キクは属の中に約43種がありますが、一般に園芸で親しまれている種は幾つかの種とその園芸品種です。例えば、中国原産で日本でも古典菊として古くから親しまれヨーロッパでは洋菊として発展しているキク(イエギク)、日本固有種のノジギク等が親しまれています。
キク属の種ごとの育て方は写真か育て方をクリックすると出てくる為よかったらそちらをご覧下さい!
このページでは主な種の種類と特徴、園芸品種の種類と特徴を紹介しています。
キクの主な種の目次
①キク(イエギク) 開花時期:夏菊(5月~6月or7月~8月)/夏秋菊(7月・8月・9月)/秋菊(10月~11月)/寒菊(12月~1月)/二度咲き菊(6月・10月) | ②ノジギク 開花時期:10月~11月 |
③その他の種や園芸品種 |
キクの特徴や園芸品種
原産:中国
学名:Chrysanthemum × morifolium(syn.
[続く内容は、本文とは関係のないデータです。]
(** * SreRuleEngine: a shallow embedding of the rule-expression engine

    The development follows [SreRuleEngine.cpp]: the character classes of
    the C library it relies on, the on-demand lexer [SreLexer], the AST with
    its two evaluation interfaces, the recursive-descent parser [SreParser]
    and the engine facade with its built-in predicates.  Strings are
    [std::string] byte strings, maps are [std::unordered_map]. *)

From Stdlib Require Import Ascii String Bool Arith Lia List.
From stdpp Require Import base option list strings gmap.
Import ListNotations.

#[local] Set Warnings "-register-all".
#[local] Arguments String.append : simpl nomatch.

(** ** Outcomes

    Every [throw std::runtime_error(...)] site of the source is one
    constructor; [what] gives back the message the exception carries. *)

Inductive exn : Type :=
| UnexpectedCharacter (c : ascii)
| NotBooleanNode
| NotStringNode
| InvalidLogicalOperator
| VariableNotFound (val : string)
| FunctionNotFound (name : string)
| UnexpectedToken (text : string)
| TokenTypeMismatch
| PredicateError (msg : string).

Definition what (e : exn) : string :=
  match e with
  | UnexpectedCharacter c => "Unexpected character: " +:+ String c EmptyString
  | NotBooleanNode => "Not a boolean expression node"
  | NotStringNode => "Not a string expression node"
  | InvalidLogicalOperator => "Invalid logical operator"
  | VariableNotFound val => "Variable not found: " +:+ val
  | FunctionNotFound name => "Function not found: " +:+ name
  | UnexpectedToken text => "Unexpected token: " +:+ text
  | TokenTypeMismatch => "Expected token type mismatch"
  | PredicateError msg => msg
  end.

(** [Throw] is a C++ exception leaving the function.  [OutOfFuel] belongs to
    the model only: the recursion bound of the parser was too small (shown
    below never to happen for [evaluate]).  [NullDeref] is the dereference
    of the null [right_] of a unary logical node, which the C++ leaves
    undefined and which no tree built by the parser reaches.

    The call stack is outside the model: the recursive descent of the
    parser and of [evalBool] is given the depth it asks for, whereas the
    C++ program has the stack of its process and dies, without boolean or
    exception, on an expression nested deeper than that stack allows.
    Nothing below speaks of that limit. *)
Inductive res (A : Type) : Type :=
| Ok (a : A)
| Throw (e : exn)
| OutOfFuel
| NullDeref.
Arguments Ok {A} a.
Arguments Throw {A} e.
Arguments OutOfFuel {A}.
Arguments NullDeref {A}.

Definition bind {A B : Type} (r : res A) (k : A -> res B) : res B :=
  match r with
  | Ok a => k a
  | Throw e => Throw e
  | OutOfFuel => OutOfFuel
  | NullDeref => NullDeref
  end.

Notation "'let*' p ':=' r 'in' k" := (bind r (fun p => k))
  (at level 10, p pattern, r at level 100, k at level 200).

(** ** Character classes ([<cctype>], "C" locale)

    The source never calls [setlocale], so the classification functions
    are those of the "C" locale; bytes above 127 belong to no class. *)

Definition in_range (lo hi : nat) (c : ascii) : bool :=
  (lo <=? nat_of_ascii c) && (nat_of_ascii c <=? hi).

Definition isupper (c : ascii) : bool := in_range 65 90 c.
Definition islower (c : ascii) : bool := in_range 97 122 c.
Definition isdigit (c : ascii) : bool := in_range 48 57 c.
Definition isalpha (c : ascii) : bool := isupper c || islower c.
Definition isalnum (c : ascii) : bool := isalpha c || isdigit c.
Definition isspace (c : ascii) : bool :=
  (nat_of_ascii c =? 32) || in_range 9 13 c.
Definition tolower (c : ascii) : ascii :=
  if isupper c then ascii_of_nat (nat_of_ascii c + 32) else c.

(** [std::transform(s.begin(), s.end(), s.begin(), ::tolower)] *)
Fixpoint lowercase (s : string) : string :=
  match s with
  | EmptyString => EmptyString
  | String c s' => String (tolower c) (lowercase s')
  end.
Chrysanthemum × grandiflorum)
草丈:約20~100cm多年草
分類:
開花時期:夏菊(5月~6月or7月~8月)/夏秋菊(7月・8月・9月)/秋菊(10月~11月)/寒菊(12月~1月)/二度咲き菊(6月・10月)
花色:赤色●桃色●橙色●黄色●紫色●緑色●白色〇
葉色:緑色●黄色●白色〇
耐暑性:強い
耐寒性:強い
誕生花:9月9日/赤色:10月1日/黄色:11月3日/白色:11月23日/赤色:11月27日/12月13日
花言葉:高貴/高潔/高尚/白色限定「真実」/黄色限定「破れた恋」/赤色限定「あなたを愛します」
用途:切り花
キクとは!?
キク(イエギク)は学名Chrysanthemum × morifolium(syn. Chrysanthemum × grandiflorum)、中国のシマカンギク(C.indicum)を中心にチョウセンノギク(C.zawadskii var.latilobum)等の種が交雑(交配)されて生まれた雑種の多年草です。日本では奈良時代に渡来した後、江戸時代になると盛んに品種改良が行われ地域独特の形に発展を遂げています。またこれらは「古典ギク」とも呼ばれ多くの園芸品種がうみ出されており今でも親しまれています。
キクの語源(由来)
- 属名のChrysanthemumは古代ギリシア語で「金」を意味する「χρυσός(chrysos)」と、「花」を意味する「ἄνθεμον」の2語からなり、花の色に由来しています。
キクの特徴(魅力)
- キクは古くから栽培されており品種改良が盛んに行われています。
- 花形が非常に豊富で日本では和菊(大菊・古典菊)の中に様々な花形があり洋菊では花形が12(~13)種類に分類されます。
- 花の大きさは約1cm~20cmとありサイズにより小菊や大菊に分類されています。
- キクの花は主に仏花のとして利用されており日本での出荷数は1番です。
- ↳キクの切り花は管理の仕方にも左右されますが日持ち約7~10日程度です。
- 食味や花弁の大きさ等が改善されたものが食用菊として利用されたりもします。
- 葉は縁部分が深くカットされており装飾的です。
- キクは丈夫なため地植えした場合は放ったらかしでも育てられます。
- ↳ただし栽培品種では十分に水や肥料を与えないと綺麗に花が咲かない事があります。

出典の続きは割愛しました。